Collected data entries
(* ===== verification/MallocProps.v ===== *)
(** * Theorems about the block allocator (src/src/threads/malloc.c)

    The functions seen by the rest of the kernel: a client that knows only
    the blocks it has been given and their sizes. *)

From S2P Require Import Prelude Bitmap Palloc Pagedir Malloc MallocInv MallocLeak MallocOps.
Import Palloc Pagedir Malloc MallocInv MallocLeak MallocOps.

Module MallocProps.

(** ** Initialization *)

Definition zero_desc : desc := mkDesc 0 0 [] false.

(** The static variables before [malloc_init]. *)
Definition loaded_heap (s : mstate) : heap := mkHeap s (replicate 10 zero_desc) 0.

Definition init_heap (s : mstate) : heap :=
  mkHeap s (map (fun i => mkDesc (bsz i) (bpa i) [] false) (seqZ 0 7) ++ replicate 3 zero_desc) 7.

Lemma malloc_init_run s : malloc_init (loaded_heap s) = Ok (tt, init_heap s).
Proof. reflexivity. Qed.

Lemma init_fl s i : 0 <= i < 7 -> fl (init_heap s) i = [].
Proof. intros Hi. by destruct (seven i Hi) as [->|[->|[->|[->|[->|[->| ->]]]]]]. Qed.

Lemma init_heap_ok s : palloc_ok s -> heap_ok (init_heap s) ∅.
Proof.
  intros Hs. constructor; try done.
  - intros i Hi. by destruct (seven i Hi) as [->|[->|[->|[->|[->|[->| ->]]]]]].
  - intros i Hi. rewrite init_fl by done. constructor.
  - intros i Hi b. rewrite init_fl by done. by intros ?%not_elem_of_nil.
Qed.

(** ** Clients *)

Inductive call : Type :=
| Malloc (size : Z) | Calloc (a b : Z) | Realloc (p size : Z) | Free (p : Z) | Write (x v : Z).

Definition exec (c : call) : M heap Z :=
  match c with
  | Malloc size => malloc size
  | Calloc a b => calloc a b
  | Realloc p size => realloc p size
  | Free p => free p ;;; ret NULL
  | Write x v => lift (store_byte x v) ;;; ret NULL
  end.

(** The largest size whose number of pages can be computed in 32 bits. *)
Definition MAX_SIZE : Z := 4294963188.

(** A pointer the client may pass on. *)
Definition owned (B : gmap Z Z) (p : Z) : Prop := p = NULL \/ is_Some (B !! p).

(** What a client with the blocks [B] may do. *)
Definition valid (B : gmap Z Z) (c : call) : Prop :=
  match c with
  | Malloc size => 0 <= size <= MAX_SIZE
  | Calloc a b => 0 <= a /\ 0 <= b /\ a * b <= MAX_SIZE
  | Realloc p size => owned B p /\ 0 <= size <= MAX_SIZE
  | Free p => owned B p
  | Write x v => exists p n, B !! p = Some n /\ p <= x < p + n
  end.

(** The blocks after a call that has returned [r]. *)
Definition grant (r size : Z) (B : gmap Z Z) : gmap Z Z := if r =? NULL then B else <[r := size]> B.

Definition effect (B : gmap Z Z) (c : call) (r : Z) : gmap Z Z :=
  match c with
  | Malloc size => grant r size B
  | Calloc a b => grant r (a * b) B
  | Realloc p size =>
      if size =? 0 then delete p B else if r =? NULL then B else <[r := size]> (delete p B)
  | Free p => delete p B
  | Write _ _ => B
  end.

(** The bytes of the blocks that the call leaves alone. *)
Definition untouched (B : gmap Z Z) (c : call) (s s' : mstate) : Prop :=
  forall q n x, B !! q = Some n -> q <= x < q + n ->
    match c with Free p => q <> p | Realloc p _ => q <> p | Write y _ => x <> y | _ => True end ->
    byte s' x = byte s x.

Inductive client (s0 : mstate) : heap -> gmap Z Z -> Prop :=
| client_init h : malloc_init (loaded_heap s0) = Ok (tt, h) -> client s0 h ∅
| client_call h B c r h' :
    client s0 h B -> valid B c -> exec c h = Ok (r, h') -> client s0 h' (effect B c r).

(** ** The invariant of a client *)

Record owns (s0 : mstate) (h : heap) (A : gmap Z kind) (B : gmap Z Z) : Prop := {
  ow_ok : heap_ok h A;
  ow_tight : tight h A;
  ow_rest : forall x, rest h A x <-> used false s0 x = true;
  ow_block : forall p n, B !! p = Some n -> 0 < n /\ exists m, n <= m /\ live h A p m;
  ow_live : forall p m, live h A p m -> is_Some (B !! p)
}.

Definition owned_by (s0 : mstate) (h : heap) (B : gmap Z Z) : Prop := exists A, owns s0 h A B.

Section client.
Context (s0 : mstate) (h : heap) (A : gmap Z kind) (B : gmap Z Z) (Ho : owns s0 h A B).

Lemma owns_null : B !! NULL = None.
Proof.
  destruct (B !! NULL) as [n|] eqn:E; [exfalso|done].
  destruct (ow_block _ _ _ _ Ho _ _ E) as (_ & m & _ & Hl).
  destruct (live_inside h A _ m (ow_ok _ _ _ _ Ho) Hl) as (a & k & HA & H1 & _).
  destruct (arena_backed h A a k (ow_ok _ _ _ _ Ho) HA) as [[_ Ha] _]. unfold NULL, PHYS_BASE in *. lia.
Qed.

Lemma owned_live p : owned B p -> p <> NULL -> exists n m, B !! p = Some n /\ 0 < n <= m /\ live h A p m.
Proof.
  intros [->|[n Hn]] Hp; [done|]. destruct (ow_block _ _ _ _ Ho _ _ Hn) as (? & m & ? & ?). by exists n, m.
Qed.

(** What one more block does. *)
Lemma grant_owns p n size h' A' :
  allocates p n h A h' A' -> 0 < size <= n -> owns s0 h' A' (<[p := size]> B).
Proof.
  intros Hal Hs. destruct Ho as [Hok Ht Hr Hb Hl]. destruct (al_thrifty _ _ _ _ _ _ Hal) as [Ht' Hr']. constructor.
  - apply Hal.
  - by apply Ht'.
  - intros x. by rewrite Hr'.
  - intros q k [[<- <-]|[Hne Hq]]%lookup_insert_Some.
    + split; [lia|]. exists n. split; [lia|]. by eapply allocates_new.
    + destruct (Hb q k Hq) as (? & m & ? & Hm). split; [done|]. exists m. split; [done|].
      by apply (al_live _ _ _ _ _ _ Hal); left.
  - intros q m [Hq|[-> ->]]%(al_live _ _ _ _ _ _ Hal); [|rewrite lookup_insert_eq; eauto].
    destruct (decide (p = q)) as [->|Hne]; [rewrite lookup_insert_eq; eauto|]. rewrite lookup_insert_ne by done. eauto.
Qed.

Lemma kept_untouched s' c : kept h A s' -> untouched B c (mem h) s'.
Proof.
  intros Hk q n x Hq Hx _. destruct (ow_block _ _ _ _ Ho _ _ Hq) as (_ & m & ? & Hl). apply (Hk q m x Hl). lia.
Qed.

» **What to do**:
Output the records in full. Keep every character as it is.

» **Answer section**:
(* ===== verification/MallocProps.v ===== *)
(** * Theorems about the block allocator (src/src/threads/malloc.c)

    The functions seen by the rest of the kernel: a client that knows only
    the blocks it has been given and their sizes. *)

From S2P Require Import Prelude Bitmap Palloc Pagedir Malloc MallocInv MallocLeak MallocOps.
Import Palloc Pagedir Malloc MallocInv MallocLeak MallocOps.

Module MallocProps.

(** ** Initialization *)

Definition zero_desc : desc := mkDesc 0 0 [] false.

(** The static variables before [malloc_init]. *)
Definition loaded_heap (s : mstate) : heap := mkHeap s (replicate 10 zero_desc) 0.

Definition init_heap (s : mstate) : heap :=
  mkHeap s (map (fun i => mkDesc (bsz i) (bpa i) [] false) (seqZ 0 7) ++ replicate 3 zero_desc) 7.

Lemma malloc_init_run s : malloc_init (loaded_heap s) = Ok (tt, init_heap s).
Proof. reflexivity. Qed.

Lemma init_fl s i : 0 <= i < 7 -> fl (init_heap s) i = [].
Proof. intros Hi. by destruct (seven i Hi) as [->|[->|[->|[->|[->|[->| ->]]]]]]. Qed.

Lemma init_heap_ok s : palloc_ok s -> heap_ok (init_heap s) ∅.
Proof.
  intros Hs. constructor; try done.
  - intros i Hi. by destruct (seven i Hi) as [->|[->|[->|[->|[->|[->| ->]]]]]].
  - intros i Hi. rewrite init_fl by done. constructor.
  - intros i Hi b. rewrite init_fl by done. by intros ?%not_elem_of_nil.
Qed.

(** ** Clients *)

Inductive call : Type :=
| Malloc (size : Z) | Calloc (a b : Z) | Realloc (p size : Z) | Free (p : Z) | Write (x v : Z).

Definition exec (c : call) : M heap Z :=
  match c with
  | Malloc size => malloc size
  | Calloc a b => calloc a b
  | Realloc p size => realloc p size
  | Free p => free p ;;; ret NULL
  | Write x v => lift (store_byte x v) ;;; ret NULL
  end.

(** The largest size whose number of pages can be computed in 32 bits. *)
Definition MAX_SIZE : Z := 4294963188.

(** A pointer the client may pass on. *)
Definition owned (B : gmap Z Z) (p : Z) : Prop := p = NULL \/ is_Some (B !! p).

(** What a client with the blocks [B] may do. *)
Definition valid (B : gmap Z Z) (c : call) : Prop :=
  match c with
  | Malloc size => 0 <= size <= MAX_SIZE
  | Calloc a b => 0 <= a /\ 0 <= b /\ a * b <= MAX_SIZE
  | Realloc p size => owned B p /\ 0 <= size <= MAX_SIZE
  | Free p => owned B p
  | Write x v => exists p n, B !! p = Some n /\ p <= x < p + n
  end.

(** The blocks after a call that has returned [r]. *)
Definition grant (r size : Z) (B : gmap Z Z) : gmap Z Z := if r =? NULL then B else <[r := size]> B.

Definition effect (B : gmap Z Z) (c : call) (r : Z) : gmap Z Z :=
  match c with
  | Malloc size => grant r size B
  | Calloc a b => grant r (a * b) B
  | Realloc p size =>
      if size =? 0 then delete p B else if r =? NULL then B else <[r := size]> (delete p B)
  | Free p => delete p B
  | Write _ _ => B
  end.

(** The bytes of the blocks that the call leaves alone. *)
Definition untouched (B : gmap Z Z) (c : call) (s s' : mstate) : Prop :=
  forall q n x, B !! q = Some n -> q <= x < q + n ->
    match c with Free p => q <> p | Realloc p _ => q <> p | Write y _ => x <> y | _ => True end ->
    byte s' x = byte s x.

Inductive client (s0 : mstate) : heap -> gmap Z Z -> Prop :=
| client_init h : malloc_init (loaded_heap s0) = Ok (tt, h) -> client s0 h ∅
| client_call h B c r h' :
    client s0 h B -> valid B c -> exec c h = Ok (r, h') -> client s0 h' (effect B c r).

(** ** The invariant of a client *)

Record owns (s0 : mstate) (h : heap) (A : gmap Z kind) (B : gmap Z Z) : Prop := {
  ow_ok : heap_ok h A;
  ow_tight : tight h A;
  ow_rest : forall x, rest h A x <-> used false s0 x = true;
  ow_block : forall p n, B !! p = Some n -> 0 < n /\ exists m, n <= m /\ live h A p m;
  ow_live : forall p m, live h A p m -> is_Some (B !! p)
}.

Definition owned_by (s0 : mstate) (h : heap) (B : gmap Z Z) : Prop := exists A, owns s0 h A B.

Section client.
Context (s0 : mstate) (h : heap) (A : gmap Z kind) (B : gmap Z Z) (Ho : owns s0 h A B).

Lemma owns_null : B !! NULL = None.
Proof.
  destruct (B !! NULL) as [n|] eqn:E; [exfalso|done].
  destruct (ow_block _ _ _ _ Ho _ _ E) as (_ & m & _ & Hl).
  destruct (live_inside h A _ m (ow_ok _ _ _ _ Ho) Hl) as (a & k & HA & H1 & _).
  destruct (arena_backed h A a k (ow_ok _ _ _ _ Ho) HA) as [[_ Ha] _]. unfold NULL, PHYS_BASE in *. lia.
Qed.

Lemma owned_live p : owned B p -> p <> NULL -> exists n m, B !! p = Some n /\ 0 < n <= m /\ live h A p m.
Proof.
  intros [->|[n Hn]] Hp; [done|]. destruct (ow_block _ _ _ _ Ho _ _ Hn) as (? & m & ? & ?). by exists n, m.
Qed.

(** What one more block does. *)
Lemma grant_owns p n size h' A' :
  allocates p n h A h' A' -> 0 < size <= n -> owns s0 h' A' (<[p := size]> B).
Proof.
  intros Hal Hs. destruct Ho as [Hok Ht Hr Hb Hl]. destruct (al_thrifty _ _ _ _ _ _ Hal) as [Ht' Hr']. constructor.
  - apply Hal.
  - by apply Ht'.
  - intros x. by rewrite Hr'.
  - intros q k [[<- <-]|[Hne Hq]]%lookup_insert_Some.
    + split; [lia|]. exists n. split; [lia|]. by eapply allocates_new.
    + destruct (Hb q k Hq) as (? & m & ? & Hm). split; [done|]. exists m. split; [done|].
      by apply (al_live _ _ _ _ _ _ Hal); left.
  - intros q m [Hq|[-> ->]]%(al_live _ _ _ _ _ _ Hal); [|rewrite lookup_insert_eq; eauto].
    destruct (decide (p = q)) as [->|Hne]; [rewrite lookup_insert_eq; eauto|]. rewrite lookup_insert_ne by done. eauto.
Qed.

Lemma kept_untouched s' c : kept h A s' -> untouched B c (mem h) s'.
Proof.
  intros Hk q n x Hq Hx _. destruct (ow_block _ _ _ _ Ho _ _ Hq) as (_ & m & ? & Hl). apply (Hk q m x Hl). lia.
Qed.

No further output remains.